▶ WHAT THE EXERCISE ASKS: Which lines hold the word "isHighSurrogate"? Copy each of them from the material.

....

(** * resume-page: the configuration normalizer and the pagination planner

    A shallow embedding of [src/main.ts]: the scalar coercions, the alias and
    order resolver, [normalizeConfig] with its modern and legacy paths, and
    [getPagedCuts] with [findLastSafeCut]; followed by the properties the
    specification states about them. *)

From Stdlib Require Import List ZArith NArith Lia Bool Ascii String.
From Stdlib Require Import Permutation Sorted DecimalString.
Import ListNotations.

Set Implicit Arguments.
Set Warnings "-register-all".
Local Open Scope N_scope.

(* ================================================================== *)
(** * Strings *)
(* ================================================================== *)

(** A JavaScript string is a sequence of UTF-16 code units. *)
Definition jsstring := list N.

(** The code units of an ASCII literal of the source. *)
Definition lit (s : string) : jsstring :=
  map N_of_ascii (list_ascii_of_string s).

(** [a === b] on strings. *)
Fixpoint jsstring_eqb (a b : jsstring) : bool :=
  match a, b with
  | [], [] => true
  | x :: a', y :: b' => (x =? y) && jsstring_eqb a' b'
  | _, _ => false
  end.

(** [WhiteSpace] and [LineTerminator] of ECMAScript: what [trim] strips and
    what [\s] matches. *)
Definition isWhiteSpace (c : N) : bool :=
  ((9 <=? c) && (c <=? 13))
  || (c =? 32) || (c =? 0xA0) || (c =? 0x1680)
  || ((0x2000 <=? c) && (c <=? 0x200A))
  || (c =? 0x2028) || (c =? 0x2029) || (c =? 0x202F)
  || (c =? 0x205F) || (c =? 0x3000) || (c =? 0xFEFF).

Fixpoint dropWhile (A : Type) (p : A -> bool) (l : list A) : list A :=
  match l with
  | [] => []
  | x :: xs => if p x then dropWhile p xs else l
  end.

Definition trimStart (s : jsstring) : jsstring := dropWhile isWhiteSpace s.
Definition trimEnd (s : jsstring) : jsstring :=
  rev (dropWhile isWhiteSpace (rev s)).

(** [String.prototype.trim]. *)
Definition trim (s : jsstring) : jsstring := trimEnd (trimStart s).

(** [String.prototype.toLowerCase], on the code units whose lower case is an
    ASCII letter: [A-Z] and the Kelvin sign U+212A. Every other code unit is
    kept; where JavaScript maps it, the image is again outside ASCII, and
    the program compares lower-cased text with ASCII literals only. *)
Definition lowerUnit (c : N) : N :=
  if (65 <=? c) && (c <=? 90) then c + 32
  else if c =? 0x212A then 107
  else c.

Definition toLowerCase (s : jsstring) : jsstring := map lowerUnit s.

(** [s.startsWith('#')]. *)
Definition startsWithHash (s : jsstring) : bool :=
  match s with
  | c :: _ => c =? 35
  | [] => false
  end.

(** [stripPrefix p s] is the rest of [s] after its prefix [p], if [p] is one. *)
Fixpoint stripPrefix (p s : jsstring) : option jsstring :=
  match p, s with
  | [], _ => Some s
  | _ :: _, [] => None
  | a :: p', b :: s' => if a =? b then stripPrefix p' s' else None
  end.

(** [s.replace(pat, '')] with a string pattern: the first occurrence of
    [pat] is removed. *)
Fixpoint removeFirst (pat s : jsstring) : jsstring :=
  match stripPrefix pat s with
  | Some rest => rest
  | None =>
      match s with
      | [] => []
      | c :: s' => c :: removeFirst pat s'
      end
  end.

(** [s.replace(/re/g, '')] for a character class [re]. *)
Definition removeAll (cls : N -> bool) (s : jsstring) : jsstring :=
  filter (fun c => negb (cls c)) s.

(** [s.split(/[cls]/)]: one piece between every two separators, empty
    pieces kept. *)
Fixpoint splitOn (cls : N -> bool) (s : jsstring) : list jsstring :=
  match s with
  | [] => [[]]
  | c :: s' =>
      if cls c then [] :: splitOn cls s'
      else match splitOn cls s' with
           | piece :: rest => (c :: piece) :: rest
           | [] => [[c]]
           end
  end.

(** [s.split(/[cls]+/)]: a run of separators counts once; a separator at
    either end of [s] leaves an empty piece there. [inRun] tells that the
    code unit before was a separator. *)
Fixpoint splitRunsFrom (cls : N -> bool) (inRun : bool) (s : jsstring)
  : list jsstring :=
  match s with
  | [] => [[]]
  | c :: s' =>
      if cls c then
        if inRun then splitRunsFrom cls true s'
        else [] :: splitRunsFrom cls true s'
      else match splitRunsFrom cls false s' with
           | piece :: rest => (c :: piece) :: rest
           | [] => [[c]]
           end
  end.

Definition splitRuns (cls : N -> bool) (s : jsstring) : list jsstring :=
  splitRunsFrom cls false s.

(** Errors a call can end with. *)
Inductive JsError := TypeError | URIError.

(** The outcome of a call: a value, or a thrown error. *)
Inductive Result (A : Type) :=
| Ok (a : A)
| Throw (e : JsError).

Arguments Ok {A} a.
Arguments Throw {A} e.

Definition bind (A B : Type) (r : Result A) (k : A -> Result B) : Result B :=
  match r with
  | Ok a => k a
  | Throw e => Throw e
  end.

Notation "'let*' x ':=' r 'in' k" := (bind r (fun x => k))
  (at level 10, x name, r at level 100, k at level 200).

(** The characters [encodeURIComponent] leaves as they are. *)
Definition isUriUnreserved (c : N) : bool :=
  ((65 <=? c) && (c <=? 90)) || ((97 <=? c) && (c <=? 122))
  || ((48 <=? c) && (c <=? 57))
  || (c =? 45) || (c =? 95) || (c =? 46) || (c =? 33) || (c =? 126)
  || (c =? 42) || (c =? 39) || (c =? 40) || (c =? 41).

Definition hexDigit (n : N) : N := if n <? 10 then 48 + n else 55 + n.

Definition percentEncode (byte : N) : jsstring :=
  [37; hexDigit (byte / 16); hexDigit (byte mod 16)].

Definition utf8 (cp : N) : list N :=
  if cp <? 0x80 then [cp]
  else if cp <? 0x800 then [0xC0 + cp / 64; 0x80 + cp mod 64]
  else if cp <? 0x10000 then
    [0xE0 + cp / 4096; 0x80 + (cp / 64) mod 64; 0x80 + cp mod 64]
  else
    [0xF0 + cp / 262144; 0x80 + (cp / 4096) mod 64;
     0x80 + (cp / 64) mod 64; 0x80 + cp mod 64].

Definition isHighSurrogate (c : N) : bool := (0xD800 <=? c) && (c <=? 0xDBFF).
Definition isLowSurrogate (c : N) : bool := (0xDC00 <=? c) && (c <=? 0xDFFF).

Definition prepend (p : jsstring) (r : Result jsstring) : Result jsstring :=
  let* rest := r in Ok (p ++ rest).

(** [encodeURIComponent]: a surrogate without its partner is a [URIError]. *)
Fixpoint encodeURIComponent (s : jsstring) : Result jsstring :=
  match s with
  | [] => Ok []
  | c :: s' =>
      if isUriUnreserved c then prepend [c] (encodeURIComponent s')
      else if isLowSurrogate c then Throw URIError
      else if isHighSurrogate c then
        match s' with
        | d :: s'' =>
            if isLowSurrogate d then
              prepend
                (flat_map percentEncode
                   (utf8 ((c - 0xD800) * 0x400 + (d - 0xDC00) + 0x10000)))
                (encodeURIComponent s'')
            else Throw URIError
        | [] => Throw URIError
        end
      else prepend (flat_map percentEncode (utf8 c)) (encodeURIComponent s')
  end.

(* ================================================================== *)
(** * Values of the untyped tree *)
(* ================================================================== *)

(** What the YAML loader hands over, and what the canonical document is
    made of when it is fed back. A number is an integer here; [JNative name]
    is the built-in object that the member [name] of [Object.prototype]
    holds (a function, and [Object.prototype] itself for [__proto__]). The
    properties of an object are listed in enumeration order, each key
    once. *)
Inductive JsValue :=
| JUndefined
| JNull
| JBool (b : bool)
| JNum (n : Z)
| JStr (s : jsstring)
| JArr (elems : list JsValue)
| JObj (props : list (jsstring * JsValue))
| JNative (name : jsstring).

Definition Props := list (jsstring * JsValue).

(** [String(n)] for an integer: the same text for every integer of at most
    2^53 in absolute value. Beyond that a number no longer holds every
    integer, and [String] rounds to 17 significant digits and writes an
    exponent from 10^21 on. For every number [String(n)] is a text that is
    not empty and holds no white space, as this one is. *)
Definition numberToString (n : Z) : jsstring :=
  lit (NilZero.string_of_int (Z.to_int n)).

(** [Boolean(v)], the test behind [!v] and [v ? a : b]. *)
Definition truthy (v : JsValue) : bool :=
  match v with
  | JUndefined | JNull => false
  | JBool b => b
  | JNum n => negb (n =? 0)%Z
  | JStr s => match s with [] => false | _ => true end
  | JArr _ | JObj _ | JNative _ => true
  end.

(** [Boolean(s)] for [s : string | undefined]. *)
Definition truthyStr (s : option jsstring) : bool :=
  match s with
  | Some (_ :: _) => true
  | _ => false
  end.

(** [a ?? b]. *)
Definition nullish (a b : JsValue) : JsValue :=
  match a with
  | JUndefined | JNull => b
  | _ => a
  end.

Definition orElse (A : Type) (a b : option A) : option A :=
  match a with
  | Some _ => a
  | None => b
  end.

Definition withDefault (A : Type) (a : option A) (d : A) : A :=
  match a with
  | Some x => x
  | None => d
  end.

(** [obj[key]] on the own properties of a record read from the tree. *)
Fixpoint lookup (key : jsstring) (props : Props) : JsValue :=
  match props with
  | [] => JUndefined
  | (k, v) :: rest => if jsstring_eqb k key then v else lookup key rest
  end.

Fixpoint hasKey (key : jsstring) (props : Props) : bool :=
  match props with
  | [] => false
  | (k, _) :: rest => jsstring_eqb k key || hasKey key rest
  end.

....

▶ OUTPUT BELOW:
Definition isHighSurrogate (c : N) : bool := (0xD800 <=? c) && (c <=? 0xDBFF).
      else if isHighSurrogate c then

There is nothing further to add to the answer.